Chelsea Manning, la lanceuse d'alerte qui avait fourni des centaines de milliers de documents à Wikileaks, a vu sa peine commuée par Barack Obama.

C’était une décision inespérée et pourtant, il se murmurait qu’elle était attendue avant la fin du mandat de Barack Obama. C’est désormais un fait à quelques jours de la prise de pouvoir de son successeur : la peine de Chelsea Manning, lanceuse d’alerte qui a communiqué 750 000 documents américains à Wikileaks, a été commuée et elle sera libérée en mai 2017. Elle avait été condamnée à 35 ans de prison et aurait dû quitter sa cellule en 2045. C’est un dernier geste très fort du Président Obama vers les lanceurs d’alerte.
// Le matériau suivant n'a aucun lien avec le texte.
(* ===== verification/Values.v ===== *)
(** * Go's [interface{}] values, as the expression language carries them

    A value is one dynamic type with its content.  Maps are finite maps with
    extensional equality: the order of their entries is not part of the value, it
    is chosen by each [range] (see GoStd).  A nil map or slice is not told apart
    from an empty one; the code never builds a nil one as an expression value. *)
From Stdlib Require Export SpecFloat.
From S2P Require Import Prelude.

(** [time.Time]: its three fields, compared as a struct. *)
Record go_time := GoTime { time_wall : Z; time_ext : Z; time_loc : string }.

#[export] Instance go_time_eq_dec : EqDecision go_time.
Proof. solve_decision. Defined.

Inductive value : Type :=
| VNil
| VBool (b : bool)
| VInt (z : Z)
| VInt64 (z : Z)
| VUint (z : Z)
| VUint64 (z : Z)
| VFloat64 (f : spec_float)
| VString (s : string)
| VTime (t : go_time)
| VSlice (l : list value)
| VMap (m : gmap string value)
| VBytes (b : string)
| VJSONOrStr (encoding data : string)
| VOther (type_name : string) (content : string).

(** The result of [reflect.TypeOf]; [None] is the type of a nil interface. *)
Inductive gotype : Type :=
| TBool | TInt | TInt64 | TUint | TUint64 | TFloat64 | TString | TTime
| TSlice | TMap | TBytes | TJSONOrStr | TOther (type_name : string).

#[export] Instance gotype_eq_dec : EqDecision gotype.
Proof. solve_decision. Defined.

Definition type_of (v : value) : option gotype :=
  match v with
  | VNil => None
  | VBool _ => Some TBool
  | VInt _ => Some TInt
  | VInt64 _ => Some TInt64
  | VUint _ => Some TUint
  | VUint64 _ => Some TUint64
  | VFloat64 _ => Some TFloat64
  | VString _ => Some TString
  | VTime _ => Some TTime
  | VSlice _ => Some TSlice
  | VMap _ => Some TMap
  | VBytes _ => Some TBytes
  | VJSONOrStr _ _ => Some TJSONOrStr
  | VOther t _ => Some (TOther t)
  end.

(** [v.(string)], [v.([]interface{})], [v.(map[string]interface{})]. *)
Definition as_string (v : value) : option string :=
  match v with VString s => Some s | _ => None end.
Definition as_slice (v : value) : option (list value) :=
  match v with VSlice l => Some l | _ => None end.
Definition as_map (v : value) : option (gmap string value) :=
  match v with VMap m => Some m | _ => None end.

(** ** Size and induction *)
Fixpoint vsize (v : value) : nat :=
  match v with
  | VSlice l => S (foldr (λ v n, vsize v + n) 0 l)
  | VMap m => S (map_fold (λ _ v n, vsize v + n) 0 m)
  | _ => 1
  end.

Lemma vsize_slice v l : v ∈ l → vsize v < vsize (VSlice l).
Proof. induction 1; cbn in *; lia. Qed.

Lemma vsize_map m k v : m !! k = Some v → vsize v < vsize (VMap m).
Proof.
  intros H. cbn. rewrite (map_fold_delete_L (λ _ v n, vsize v + n) 0 k v m); [lia| |done].
  intros; lia.
Qed.

Lemma value_strong_ind (P : value → Prop) :
  (∀ v, (∀ w, vsize w < vsize v → P w) → P v) → ∀ v, P v.
Proof.
  intros H v. remember (vsize v) as n eqn:Hn. revert v Hn.
  induction (lt_wf n) as [n _ IH]. intros v ->. apply H. intros w Hw.
  by apply (IH (vsize w)).
Qed.

Definition is_leaf (v : value) : bool :=
  match v with VSlice _ | VMap _ => false | _ => true end.

(** Induction on values: the leaves, the slices, the maps. *)
Lemma value_ind' (P : value → Prop) :
  (∀ v, is_leaf v = true → P v) →
  (∀ l, Forall P l → P (VSlice l)) →
  (∀ m, map_Forall (λ _, P) m → P (VMap m)) →
  ∀ v, P v.
Proof.
  intros Hleaf Hl Hm v. induction v as [v IH] using value_strong_ind.
  destruct (is_leaf v) eqn:E; [by apply Hleaf|]. destruct v; try discriminate E.
  - apply Hl, Forall_forall. intros w Hw. by apply IH, vsize_slice.
  - apply Hm. intros k w Hw. by eapply IH, vsize_map.
Qed.

(** ** [reflect.DeepEqual] *)
Fixpoint deep_equal (a b : value) : bool :=
  match a, b with
  | VNil, VNil => true
  | VBool x, VBool y => Bool.eqb x y
  | VInt x, VInt y | VInt64 x, VInt64 y | VUint x, VUint y | VUint64 x, VUint64 y =>
      Z.eqb x y
  | VFloat64 x, VFloat64 y => SFeqb x y
  | VString x, VString y => String.eqb x y
  | VTime x, VTime y => bool_decide (x = y)
  | VBytes x, VBytes y => String.eqb x y
  | VJSONOrStr e x, VJSONOrStr f y => String.eqb e f && String.eqb x y
  | VOther t x, VOther u y => String.eqb t u && String.eqb x y
  | VSlice l, VSlice k =>
      (fix go l k :=
         match l, k with
         | [], [] => true
         | x :: l', y :: k' => deep_equal x y && go l' k'
         | _, _ => false
         end) l k
  | VMap m, VMap n =>
      Nat.eqb (size m) (size n)
      && map_fold (λ k x acc, match n !! k with
                              | Some y => deep_equal x y
                              | None => false
                              end && acc) true m
  | _, _ => false
  end.

(** Floats are compared by IEEE equality (NaN differs from itself, the two zeros
    are equal); every other leaf is compared structurally. *)
Definition not_float (v : value) : bool :=
  match v with VFloat64 _ => false | _ => true end.

Fixpoint float_free (v : value) : bool :=
  match v with
  | VFloat64 _ => false
  | VSlice l => forallb float_free l
  | VMap m => map_fold (λ _ v b, float_free v && b) true m
  | _ => true
  end.

Lemma map_fold_andb_true {A} (p : string → A → bool) (m : gmap string A) :
  map_fold (λ k x b, p k x && b) true m = true ↔ map_Forall (λ k x, p k x = true) m.
Proof.
  induction m as [|k x m Hk IH] using map_ind.
  { rewrite map_fold_empty. split; [intros _; apply map_Forall_empty|done]. }
  rewrite map_fold_insert_L, andb_true_iff, IH, map_Forall_insert; [done..| |done].
  intros. destruct (p _ _), (p _ _); cbn; done.
Qed.

Lemma float_free_map m :
  float_free (VMap m) = true ↔ map_Forall (λ _ v, float_free v = true) m.
Proof. apply (map_fold_andb_true (λ _ v, float_free v)). Qed.

Lemma deep_equal_map m n :
  deep_equal (VMap m) (VMap n) = true ↔
  size m = size n ∧
  map_Forall (λ k x, ∃ y, n !! k = Some y ∧ deep_equal x y = true) m.
Proof.
  cbn [deep_equal]. rewrite andb_true_iff, Nat.eqb_eq. apply and_iff_compat_l.
  rewrite (map_fold_andb_true
    (λ k x, match n !! k with Some y => deep_equal x y | None => false end)).
  split; intros H k x Hx; specialize (H k x Hx); cbn in *; destruct (n !! k); naive_solver.
Qed.

Lemma deep_equal_slice_cons x l y k :
  deep_equal (VSlice (x :: l)) (VSlice (y :: k)) = true ↔
  deep_equal x y = true ∧ deep_equal (VSlice l) (VSlice k) = true.
Proof. cbn. by rewrite andb_true_iff. Qed.

(** On values without floats [reflect.DeepEqual] is equality. *)
Lemma deep_equal_spec v w :
  float_free v = true → deep_equal v w = true ↔ v = w.
Proof.
  revert w. induction v as [v Hv|l IH|m IH] using value_ind'; intros w Hf.
  - destruct v; try discriminate Hv; try discriminate Hf; destruct w; cbn;
      rewrite ?andb_true_iff, ?String.eqb_eq, ?Z.eqb_eq, ?Bool.eqb_true_iff, ?bool_decide_eq_true;
      naive_solver.
  - destruct w as [| | | | | | | | |k| | | |]; try done. revert k.
    cbn in Hf. induction IH as [|x l Hx _ IHl]; intros [|y k]; try done.
    cbn in Hf. apply andb_true_iff in Hf as [Hfx Hfl].
    rewrite deep_equal_slice_cons, Hx, IHl by done. naive_solver.
  - destruct w as [| | | | | | | | | |n| | |]; try done. rewrite float_free_map in Hf.
    rewrite deep_equal_map. split.
    + intros [Hsz Hall]. f_equal. apply map_subseteq_size_eq; [|lia].
      apply map_subseteq_spec. intros k x Hx. destruct (Hall k x Hx) as (y & Hy & E).
      apply (IH k x Hx) in E; [by subst|]. by eapply Hf.
    + intros [= <-]. split; [done|]. intros k x Hx. exists x. split; [done|].
      apply (IH k x Hx); [by eapply Hf|done].
Qed.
Cette décision fait également remonter un engagement que Wikileaks avait pris au début de l’année : si Manning était libérée, Julian Assange devrait quitter son refuge et se rendre aux autorités pour son extradition. Assange doit notamment être entendu dans une affaire pour laquelle il est accusé de harcèlement. Reste à savoir si Wikileaks tiendra sa parole.

De son côté, en 2010, le président-élu Donald J. Trump avait affirmé qu’il souhaitait la « peine de mort  » pour condamner l’action « honteuse » de Manning.